• _Description of the task_
Below are the records; restate word for word the lines from the first through the one containing "Definition own (s", and only those.

Start of Source records

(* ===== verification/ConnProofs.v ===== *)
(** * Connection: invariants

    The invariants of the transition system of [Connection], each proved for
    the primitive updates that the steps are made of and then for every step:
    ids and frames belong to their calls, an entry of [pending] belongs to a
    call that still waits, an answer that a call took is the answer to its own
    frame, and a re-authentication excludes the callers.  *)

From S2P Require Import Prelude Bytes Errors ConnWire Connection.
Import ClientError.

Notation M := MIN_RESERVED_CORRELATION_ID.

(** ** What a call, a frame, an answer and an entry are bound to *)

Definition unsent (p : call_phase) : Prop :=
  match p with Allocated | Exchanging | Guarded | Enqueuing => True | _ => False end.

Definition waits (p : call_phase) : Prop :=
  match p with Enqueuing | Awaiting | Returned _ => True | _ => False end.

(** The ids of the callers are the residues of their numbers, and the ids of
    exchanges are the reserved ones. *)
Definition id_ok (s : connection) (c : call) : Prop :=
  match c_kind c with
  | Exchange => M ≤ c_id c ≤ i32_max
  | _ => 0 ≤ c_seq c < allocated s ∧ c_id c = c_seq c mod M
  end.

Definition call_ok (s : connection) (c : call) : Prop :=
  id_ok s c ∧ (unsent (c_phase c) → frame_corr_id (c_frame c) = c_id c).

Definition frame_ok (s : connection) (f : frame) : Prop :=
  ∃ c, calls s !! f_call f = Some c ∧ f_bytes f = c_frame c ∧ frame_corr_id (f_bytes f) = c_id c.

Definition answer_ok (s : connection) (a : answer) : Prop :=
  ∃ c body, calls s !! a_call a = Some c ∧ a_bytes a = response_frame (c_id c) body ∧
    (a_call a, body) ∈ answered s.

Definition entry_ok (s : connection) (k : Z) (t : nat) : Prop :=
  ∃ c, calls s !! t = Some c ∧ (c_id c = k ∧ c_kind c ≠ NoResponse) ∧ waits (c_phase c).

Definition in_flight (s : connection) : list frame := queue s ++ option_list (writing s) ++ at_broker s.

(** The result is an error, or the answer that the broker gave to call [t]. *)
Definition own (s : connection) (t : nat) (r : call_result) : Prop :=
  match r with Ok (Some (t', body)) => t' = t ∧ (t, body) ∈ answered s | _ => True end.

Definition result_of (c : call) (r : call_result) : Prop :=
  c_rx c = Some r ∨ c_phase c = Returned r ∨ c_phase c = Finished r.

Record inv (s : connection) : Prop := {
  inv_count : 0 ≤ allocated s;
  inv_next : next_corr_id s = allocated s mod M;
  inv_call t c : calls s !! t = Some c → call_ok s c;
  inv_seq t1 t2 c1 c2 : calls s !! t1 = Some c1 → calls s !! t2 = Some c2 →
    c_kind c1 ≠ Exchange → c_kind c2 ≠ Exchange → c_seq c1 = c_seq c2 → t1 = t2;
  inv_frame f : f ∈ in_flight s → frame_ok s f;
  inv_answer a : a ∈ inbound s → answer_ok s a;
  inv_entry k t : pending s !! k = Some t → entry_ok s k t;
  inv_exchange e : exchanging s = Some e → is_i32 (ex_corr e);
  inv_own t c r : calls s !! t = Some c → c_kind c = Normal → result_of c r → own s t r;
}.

End of Source records

• _Answer to this problem_
(* ===== verification/ConnProofs.v ===== *)
(** * Connection: invariants

    The invariants of the transition system of [Connection], each proved for
    the primitive updates that the steps are made of and then for every step:
    ids and frames belong to their calls, an entry of [pending] belongs to a
    call that still waits, an answer that a call took is the answer to its own
    frame, and a re-authentication excludes the callers.  *)

From S2P Require Import Prelude Bytes Errors ConnWire Connection.
Import ClientError.

Notation M := MIN_RESERVED_CORRELATION_ID.

(** ** What a call, a frame, an answer and an entry are bound to *)

Definition unsent (p : call_phase) : Prop :=
  match p with Allocated | Exchanging | Guarded | Enqueuing => True | _ => False end.

Definition waits (p : call_phase) : Prop :=
  match p with Enqueuing | Awaiting | Returned _ => True | _ => False end.

(** The ids of the callers are the residues of their numbers, and the ids of
    exchanges are the reserved ones. *)
Definition id_ok (s : connection) (c : call) : Prop :=
  match c_kind c with
  | Exchange => M ≤ c_id c ≤ i32_max
  | _ => 0 ≤ c_seq c < allocated s ∧ c_id c = c_seq c mod M
  end.

Definition call_ok (s : connection) (c : call) : Prop :=
  id_ok s c ∧ (unsent (c_phase c) → frame_corr_id (c_frame c) = c_id c).

Definition frame_ok (s : connection) (f : frame) : Prop :=
  ∃ c, calls s !! f_call f = Some c ∧ f_bytes f = c_frame c ∧ frame_corr_id (f_bytes f) = c_id c.

Definition answer_ok (s : connection) (a : answer) : Prop :=
  ∃ c body, calls s !! a_call a = Some c ∧ a_bytes a = response_frame (c_id c) body ∧
    (a_call a, body) ∈ answered s.

Definition entry_ok (s : connection) (k : Z) (t : nat) : Prop :=
  ∃ c, calls s !! t = Some c ∧ (c_id c = k ∧ c_kind c ≠ NoResponse) ∧ waits (c_phase c).

Definition in_flight (s : connection) : list frame := queue s ++ option_list (writing s) ++ at_broker s.

(** The result is an error, or the answer that the broker gave to call [t]. *)
Definition own (s : connection) (t : nat) (r : call_result) : Prop :=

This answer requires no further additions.